**Work task**
Set down the material exactly. Keep every line.
BEGIN Entries supplied
(** C6, amended: an emitted record whose payload fails to decode as
    hexadecimal, or decodes to fewer than 20 bytes, keeps its header fields
    and has no signal (and no lift side); nothing is raised past the line.
    A warning is recorded for it exactly when the decoding was tried, that
    is when the variant is FLYER and the payload has at least 40
    characters; otherwise the payload is passed over in silence. *)
Theorem undecoded_payload_record sch machine line r ws hexData :
  process_line sch machine line = Emitted r ws →
  r !! "hexData" = Some (VStr hexData) →
  (∀ bs, Py.fromhex hexData = Ok bs → (length bs < 20)%nat) →
  (∀ k, k ∈ header_keys → is_Some (r !! k)) ∧
  (∀ k, k ∈ "LiftSide" :: signal_keys → r !! k = None) ∧
  (machine = FLYER ∧ 40 <= Py.len hexData → ∃ e, ws = [FlyerDecodingError e]) ∧
  (¬ (machine = FLYER ∧ 40 <= Py.len hexData) → ws = []).
Proof.
  intros Hemit Hhex Hundec.
  apply process_line_Emitted_inv in Hemit
    as (tok0 & tok1 & extID & hexData' & msgType & srcName & dstName & base
        & _ & _ & _ & _ & _ & _ & _ & _ & Hbase & Hres).
  pose proof (base_lookup_header _ _ _ _ _ _ _ _ _ Hbase)
    as (Hdate & Htime & Hext & Hbhex & Hmt & Hsrc & Hdst).
  rewrite (flyer_result_lookup _ _ _ _ _ "hexData" Hres) in Hhex;
    [| apply header_keys_not_signal; set_solver | done].
  rewrite Hbhex in Hhex. injection Hhex as ->.
  assert (∀ k, k ∈ header_keys → is_Some (base !! k)) as Hhdr.
  { intros k Hk. unfold header_keys in Hk. rewrite !elem_of_cons, elem_of_nil in Hk.
    destruct Hk as [-> | [-> | [-> | [-> | [-> | [-> | [-> | []]]]]]]]; by eexists. }
  pose proof (fun k => base_lookup_other _ _ _ _ _ _ _ _ _ k Hbase) as Hnone.
  destruct Hres as [Hoff | e Hm Hlen Hraise | bs Hm Hlen Hbs Hshort
                    | bs src dst Hm Hlen Hbs Hlong _ _ | bs Hm Hlen Hbs Hlong _].
  - split; [done | split; [done | split]].
    + intros Hon. by destruct Hoff.
    + done.
  - split; [done | split; [done | split]].
    + intros _. by eexists.
    + intros Hno. by destruct Hno.
  - split; [done | split; [done | split]].
    + intros _. by eexists.
    + intros Hno. by destruct Hno.
  - specialize (Hundec bs Hbs). lia.
  - specialize (Hundec bs Hbs). lia.
Qed.

(** C6, amended, on a payload of 40 characters that is not hexadecimal. *)
Lemma undecoded_payload_record_witness :
  let r := header_dict "2024-01-01" "12:00:00" "0x010203"
             "0102030405060708090A0B0C0D0E0F10111213ZZ"
             (VStr "Telemetry") (VStr "Right Motor") (VStr "Controller") in
  process_line sample_schema FLYER line_bad_payload
    = Emitted r [FlyerDecodingError ValueError] ∧
  (∀ k, k ∈ header_keys → is_Some (r !! k)) ∧
  (∀ k, k ∈ "LiftSide" :: signal_keys → r !! k = None) ∧
  (FLYER = FLYER ∧ 40 <= Py.len "0102030405060708090A0B0C0D0E0F10111213ZZ" →
   ∃ e, [FlyerDecodingError ValueError] = [FlyerDecodingError e]) ∧
  (¬ (FLYER = FLYER ∧ 40 <= Py.len "0102030405060708090A0B0C0D0E0F10111213ZZ") →
   [FlyerDecodingError ValueError] = []).
Proof.
  split; [vm_compute; reflexivity |].
  apply (undecoded_payload_record sample_schema FLYER line_bad_payload).
  - vm_compute; reflexivity.
  - vm_compute; reflexivity.
  - intros bs Hbs. vm_compute in Hbs. discriminate.
Defined.

End PayloadBlock.

(** ** The tokenizer *)

Section Tokenizer.

Lemma slice_from_1_spec tok : drop_first_char tok (Py.slice tok (Some 1) None).
Proof.
  rewrite slice_from_1. destruct tok as [|c tok]; [by left | right; by exists c].
Qed.

Lemma str_snoc s : s = "" ∨ ∃ s' c, s = s' +:+ String c "".
Proof.
  induction s as [|a s IH]; [by left | right].
  destruct IH as [-> | (s' & c & ->)].
  - by exists "", a.
  - by exists (String a s'), c.
Qed.

Lemma slice_to_last_spec tok : drop_last_char tok (Py.slice tok None (Some (-1))).
Proof.
  destruct (str_snoc tok) as [-> | (s' & c & ->)].
  - left. by rewrite slice_empty.
  - right. exists c. by rewrite slice_to_last.
Qed.

Lemma split_nonempty sep s : Py.split sep s ≠ [].
Proof.
  destruct s as [|c s]; simpl; [done |].
  case_bool_decide; [done |]. by destruct (Py.split sep s).
Qed.

Lemma join_cons_char sep c t ts :
  Py.join sep (String c t :: ts) = String c (Py.join sep (t :: ts)).
Proof. by destruct ts. Qed.

(** The tokens, joined by the separator, are the line. *)
Lemma split_join sep s : Py.join sep (Py.split sep s) = s.
Proof.
  induction s as [|c s IH]; [reflexivity |]. cbn [Py.split].
  case_bool_decide as Hc.
  - subst c. pose proof (split_nonempty sep s) as Hne.
    destruct (Py.split sep s) as [|t ts] eqn:Hs; [done |].
    cbn [Py.join]. cbn [Py.join] in IH. by rewrite IH.
  - pose proof (split_nonempty sep s) as Hne.
    destruct (Py.split sep s) as [|t ts] eqn:Hs; [done |].
    by rewrite join_cons_char, IH.
Qed.

(** No token holds the separator. *)
Lemma split_no_sep sep s :
  Forall (fun t => Py.has_char sep t = false) (Py.split sep s).
Proof.
  induction s as [|c s IH]; cbn [Py.split]; [by repeat constructor |].
  case_bool_decide as Hc; [by constructor |].
  destruct (Py.split sep s) as [|t ts].
  { constructor; [|constructor]. cbn [Py.has_char].
    by rewrite bool_decide_eq_false_2. }
  apply Forall_cons in IH as [Ht Hts]. constructor; [|done].
  cbn [Py.has_char]. by rewrite bool_decide_eq_false_2, Ht.
Qed.

(** C7, as stated, fails: split on white space, [line_tabs] has the token
    [rcv] and would be a candidate; the loop splits on the blank only, finds
    one token, and ignores the line. *)
Lemma tabs_are_not_separators :
  whitespace_tokens line_tabs =
    [ "[2024-01-01"; "12:00:00]"; "rcv"; "0x010203";
      "0102030405060708090A0B0C0D0E0F1011121314" ] ∧
  Py.contains_item "rcv" (whitespace_tokens line_tabs) = true ∧
  Py.split " " line_tabs = [line_tabs] ∧
  Py.contains_item "rcv" (Py.split " " line_tabs) = false ∧
  process_line sample_schema FLYER line_tabs = Ignored ∧
  decode_log sample_schema FLYER [line_tabs] = {| allDicts := []; warnings := [] |}.
Proof. repeat split; vm_compute; reflexivity. Qed.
END Entries supplied
**Written solution**
(** C6, amended: an emitted record whose payload fails to decode as
    hexadecimal, or decodes to fewer than 20 bytes, keeps its header fields
    and has no signal (and no lift side); nothing is raised past the line.
    A warning is recorded for it exactly when the decoding was tried, that
    is when the variant is FLYER and the payload has at least 40
    characters; otherwise the payload is passed over in silence. *)
Theorem undecoded_payload_record sch machine line r ws hexData :
  process_line sch machine line = Emitted r ws →
  r !! "hexData" = Some (VStr hexData) →
  (∀ bs, Py.fromhex hexData = Ok bs → (length bs < 20)%nat) →
  (∀ k, k ∈ header_keys → is_Some (r !! k)) ∧
  (∀ k, k ∈ "LiftSide" :: signal_keys → r !! k = None) ∧
  (machine = FLYER ∧ 40 <= Py.len hexData → ∃ e, ws = [FlyerDecodingError e]) ∧
  (¬ (machine = FLYER ∧ 40 <= Py.len hexData) → ws = []).
Proof.
  intros Hemit Hhex Hundec.
  apply process_line_Emitted_inv in Hemit
    as (tok0 & tok1 & extID & hexData' & msgType & srcName & dstName & base
        & _ & _ & _ & _ & _ & _ & _ & _ & Hbase & Hres).
  pose proof (base_lookup_header _ _ _ _ _ _ _ _ _ Hbase)
    as (Hdate & Htime & Hext & Hbhex & Hmt & Hsrc & Hdst).
  rewrite (flyer_result_lookup _ _ _ _ _ "hexData" Hres) in Hhex;
    [| apply header_keys_not_signal; set_solver | done].
  rewrite Hbhex in Hhex. injection Hhex as ->.
  assert (∀ k, k ∈ header_keys → is_Some (base !! k)) as Hhdr.
  { intros k Hk. unfold header_keys in Hk. rewrite !elem_of_cons, elem_of_nil in Hk.
    destruct Hk as [-> | [-> | [-> | [-> | [-> | [-> | [-> | []]]]]]]]; by eexists. }
  pose proof (fun k => base_lookup_other _ _ _ _ _ _ _ _ _ k Hbase) as Hnone.
  destruct Hres as [Hoff | e Hm Hlen Hraise | bs Hm Hlen Hbs Hshort
                    | bs src dst Hm Hlen Hbs Hlong _ _ | bs Hm Hlen Hbs Hlong _].
  - split; [done | split; [done | split]].
    + intros Hon. by destruct Hoff.
    + done.
  - split; [done | split; [done | split]].
    + intros _. by eexists.
    + intros Hno. by destruct Hno.
  - split; [done | split; [done | split]].
    + intros _. by eexists.
    + intros Hno. by destruct Hno.
  - specialize (Hundec bs Hbs). lia.
  - specialize (Hundec bs Hbs). lia.
Qed.

(** C6, amended, on a payload of 40 characters that is not hexadecimal. *)
Lemma undecoded_payload_record_witness :
  let r := header_dict "2024-01-01" "12:00:00" "0x010203"
             "0102030405060708090A0B0C0D0E0F10111213ZZ"
             (VStr "Telemetry") (VStr "Right Motor") (VStr "Controller") in
  process_line sample_schema FLYER line_bad_payload
    = Emitted r [FlyerDecodingError ValueError] ∧
  (∀ k, k ∈ header_keys → is_Some (r !! k)) ∧
  (∀ k, k ∈ "LiftSide" :: signal_keys → r !! k = None) ∧
  (FLYER = FLYER ∧ 40 <= Py.len "0102030405060708090A0B0C0D0E0F10111213ZZ" →
   ∃ e, [FlyerDecodingError ValueError] = [FlyerDecodingError e]) ∧
  (¬ (FLYER = FLYER ∧ 40 <= Py.len "0102030405060708090A0B0C0D0E0F10111213ZZ") →
   [FlyerDecodingError ValueError] = []).
Proof.
  split; [vm_compute; reflexivity |].
  apply (undecoded_payload_record sample_schema FLYER line_bad_payload).
  - vm_compute; reflexivity.
  - vm_compute; reflexivity.
  - intros bs Hbs. vm_compute in Hbs. discriminate.
Defined.

End PayloadBlock.

(** ** The tokenizer *)

Section Tokenizer.

Lemma slice_from_1_spec tok : drop_first_char tok (Py.slice tok (Some 1) None).
Proof.
  rewrite slice_from_1. destruct tok as [|c tok]; [by left | right; by exists c].
Qed.

Lemma str_snoc s : s = "" ∨ ∃ s' c, s = s' +:+ String c "".
Proof.
  induction s as [|a s IH]; [by left | right].
  destruct IH as [-> | (s' & c & ->)].
  - by exists "", a.
  - by exists (String a s'), c.
Qed.

Lemma slice_to_last_spec tok : drop_last_char tok (Py.slice tok None (Some (-1))).
Proof.
  destruct (str_snoc tok) as [-> | (s' & c & ->)].
  - left. by rewrite slice_empty.
  - right. exists c. by rewrite slice_to_last.
Qed.

Lemma split_nonempty sep s : Py.split sep s ≠ [].
Proof.
  destruct s as [|c s]; simpl; [done |].
  case_bool_decide; [done |]. by destruct (Py.split sep s).
Qed.

Lemma join_cons_char sep c t ts :
  Py.join sep (String c t :: ts) = String c (Py.join sep (t :: ts)).
Proof. by destruct ts. Qed.

(** The tokens, joined by the separator, are the line. *)
Lemma split_join sep s : Py.join sep (Py.split sep s) = s.
Proof.
  induction s as [|c s IH]; [reflexivity |]. cbn [Py.split].
  case_bool_decide as Hc.
  - subst c. pose proof (split_nonempty sep s) as Hne.
    destruct (Py.split sep s) as [|t ts] eqn:Hs; [done |].
    cbn [Py.join]. cbn [Py.join] in IH. by rewrite IH.
  - pose proof (split_nonempty sep s) as Hne.
    destruct (Py.split sep s) as [|t ts] eqn:Hs; [done |].
    by rewrite join_cons_char, IH.
Qed.

(** No token holds the separator. *)
Lemma split_no_sep sep s :
  Forall (fun t => Py.has_char sep t = false) (Py.split sep s).
Proof.
  induction s as [|c s IH]; cbn [Py.split]; [by repeat constructor |].
  case_bool_decide as Hc; [by constructor |].
  destruct (Py.split sep s) as [|t ts].
  { constructor; [|constructor]. cbn [Py.has_char].
    by rewrite bool_decide_eq_false_2. }
  apply Forall_cons in IH as [Ht Hts]. constructor; [|done].
  cbn [Py.has_char]. by rewrite bool_decide_eq_false_2, Ht.
Qed.

(** C7, as stated, fails: split on white space, [line_tabs] has the token
    [rcv] and would be a candidate; the loop splits on the blank only, finds
    one token, and ignores the line. *)
Lemma tabs_are_not_separators :
  whitespace_tokens line_tabs =
    [ "[2024-01-01"; "12:00:00]"; "rcv"; "0x010203";
      "0102030405060708090A0B0C0D0E0F1011121314" ] ∧
  Py.contains_item "rcv" (whitespace_tokens line_tabs) = true ∧
  Py.split " " line_tabs = [line_tabs] ∧
  Py.contains_item "rcv" (Py.split " " line_tabs) = false ∧
  process_line sample_schema FLYER line_tabs = Ignored ∧
  decode_log sample_schema FLYER [line_tabs] = {| allDicts := []; warnings := [] |}.
Proof. repeat split; vm_compute; reflexivity. Qed.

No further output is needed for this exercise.